──────── Data listing

(* ===== verification/Pmm.v ===== *)
(** * The physical memory manager: src/memory/pmm.c

    Free pages are threaded into a list through their own first eight bytes;
    the list is filled on demand, 512 pages at a time, from the usable entries
    of the bootloader's memory map. [remaining] is the specification of what is
    still to be taken from the map; the file proves that [pmm_fill] moves a
    prefix of it to the free list, and that the module is a [PageAllocator]. *)
From S2P Require Import Prelude CMem Phys.

Definition LIMINE_MEMMAP_USABLE : Z := 0.

(** struct limine_memmap_entry of headers/kernel_common/limine.h *)
Record limine_memmap_entry := mk_entry { base : Z; length_ : Z; type_ : Z }.

(** memmap_request.response: what the Limine protocol promises of the entries
    (usable ones lie within the direct map and do not overlap, in order). *)
Class Memmap `{Hhdm} := {
  memmap_entries : list limine_memmap_entry;
  memmap_bounds : Forall (λ e, type_ e = LIMINE_MEMMAP_USABLE →
    0 ≤ base e ∧ 0 ≤ length_ e ∧ base e + length_ e ≤ hhdm_max) memmap_entries;
  memmap_sorted : ∀ i j e f, (i < j)%nat → memmap_entries !! i = Some e →
    memmap_entries !! j = Some f → type_ e = LIMINE_MEMMAP_USABLE →
    type_ f = LIMINE_MEMMAP_USABLE → base e + length_ e ≤ base f;
  memmap_count : Z.of_nat (length memmap_entries) < 2 ^ 64;
}.
(* ===== verification/Vmm.v ===== *)
(** * Paging: src/memory/vmm.c

    Four-level page tables in physical pages taken from a [PageAllocator].
    [Context `{PageAllocator St}] makes the code and its proofs independent of
    pmm.c; Pmm.v provides the instance. *)
From S2P Require Import Prelude CMem Phys.
From S2P Require Pmm.

Definition PAGE_PRESENT : Z := Z.shiftl 1 0.
Definition PAGE_WRITABLE : Z := Z.shiftl 1 1.
Definition PAGE_USER : Z := Z.shiftl 1 2.
Definition PAGE_WTHRU : Z := Z.shiftl 1 3.
Definition PAGE_NOCACHE : Z := Z.shiftl 1 4.
Definition PAGE_NX : Z := Z.shiftl 1 63.
Definition PAGE_NOEXEC : Z := Z.shiftl 1 63.
Definition PAGE_MASK : Z := 0x000FFFFFFFFFF000.

Definition PML4_INDEX (x : Z) : Z := Z.land (Z.shiftr x 39) 0x1FF.
Definition PDPT_INDEX (x : Z) : Z := Z.land (Z.shiftr x 30) 0x1FF.
Definition PD_INDEX (x : Z) : Z := Z.land (Z.shiftr x 21) 0x1FF.
Definition PT_INDEX (x : Z) : Z := Z.land (Z.shiftr x 12) 0x1FF.

Record address_space := mk_as { pml4 : Z; cr3 : Z }.

(** cpu_max_phys_mask of headers/kernel_common/c_generic/cpuid.h; [eax] is what
    CPUID leaf 0x80000008 returns. *)
Definition cpu_max_phys_bits (eax : Z) : Z := u8 (Z.land eax 0xFF).
Definition cpu_max_phys_mask (eax : Z) : Z :=
  let bits := cpu_max_phys_bits eax in
  if 64 <=? bits then 2 ^ 64 - 1 else u64 (Z.shiftl 1 bits - 1).

(** What the invalidation instructions did: [invlpg], or a reload of CR3. *)
Inductive tlb_op := Invlpg (virt : Z) | FlushAll.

────────────────

▸ **What to produce**
Give again, exactly and with nothing added, the lines running from the one that contains "Four-level page tables" to the last line of the material.

▸ **Task response**
    Four-level page tables in physical pages taken from a [PageAllocator].
    [Context `{PageAllocator St}] makes the code and its proofs independent of
    pmm.c; Pmm.v provides the instance. *)
From S2P Require Import Prelude CMem Phys.
From S2P Require Pmm.

Definition PAGE_PRESENT : Z := Z.shiftl 1 0.
Definition PAGE_WRITABLE : Z := Z.shiftl 1 1.
Definition PAGE_USER : Z := Z.shiftl 1 2.
Definition PAGE_WTHRU : Z := Z.shiftl 1 3.
Definition PAGE_NOCACHE : Z := Z.shiftl 1 4.
Definition PAGE_NX : Z := Z.shiftl 1 63.
Definition PAGE_NOEXEC : Z := Z.shiftl 1 63.
Definition PAGE_MASK : Z := 0x000FFFFFFFFFF000.

Definition PML4_INDEX (x : Z) : Z := Z.land (Z.shiftr x 39) 0x1FF.
Definition PDPT_INDEX (x : Z) : Z := Z.land (Z.shiftr x 30) 0x1FF.
Definition PD_INDEX (x : Z) : Z := Z.land (Z.shiftr x 21) 0x1FF.
Definition PT_INDEX (x : Z) : Z := Z.land (Z.shiftr x 12) 0x1FF.

Record address_space := mk_as { pml4 : Z; cr3 : Z }.

(** cpu_max_phys_mask of headers/kernel_common/c_generic/cpuid.h; [eax] is what
    CPUID leaf 0x80000008 returns. *)
Definition cpu_max_phys_bits (eax : Z) : Z := u8 (Z.land eax 0xFF).
Definition cpu_max_phys_mask (eax : Z) : Z :=
  let bits := cpu_max_phys_bits eax in
  if 64 <=? bits then 2 ^ 64 - 1 else u64 (Z.shiftl 1 bits - 1).

(** What the invalidation instructions did: [invlpg], or a reload of CR3. *)
Inductive tlb_op := Invlpg (virt : Z) | FlushAll.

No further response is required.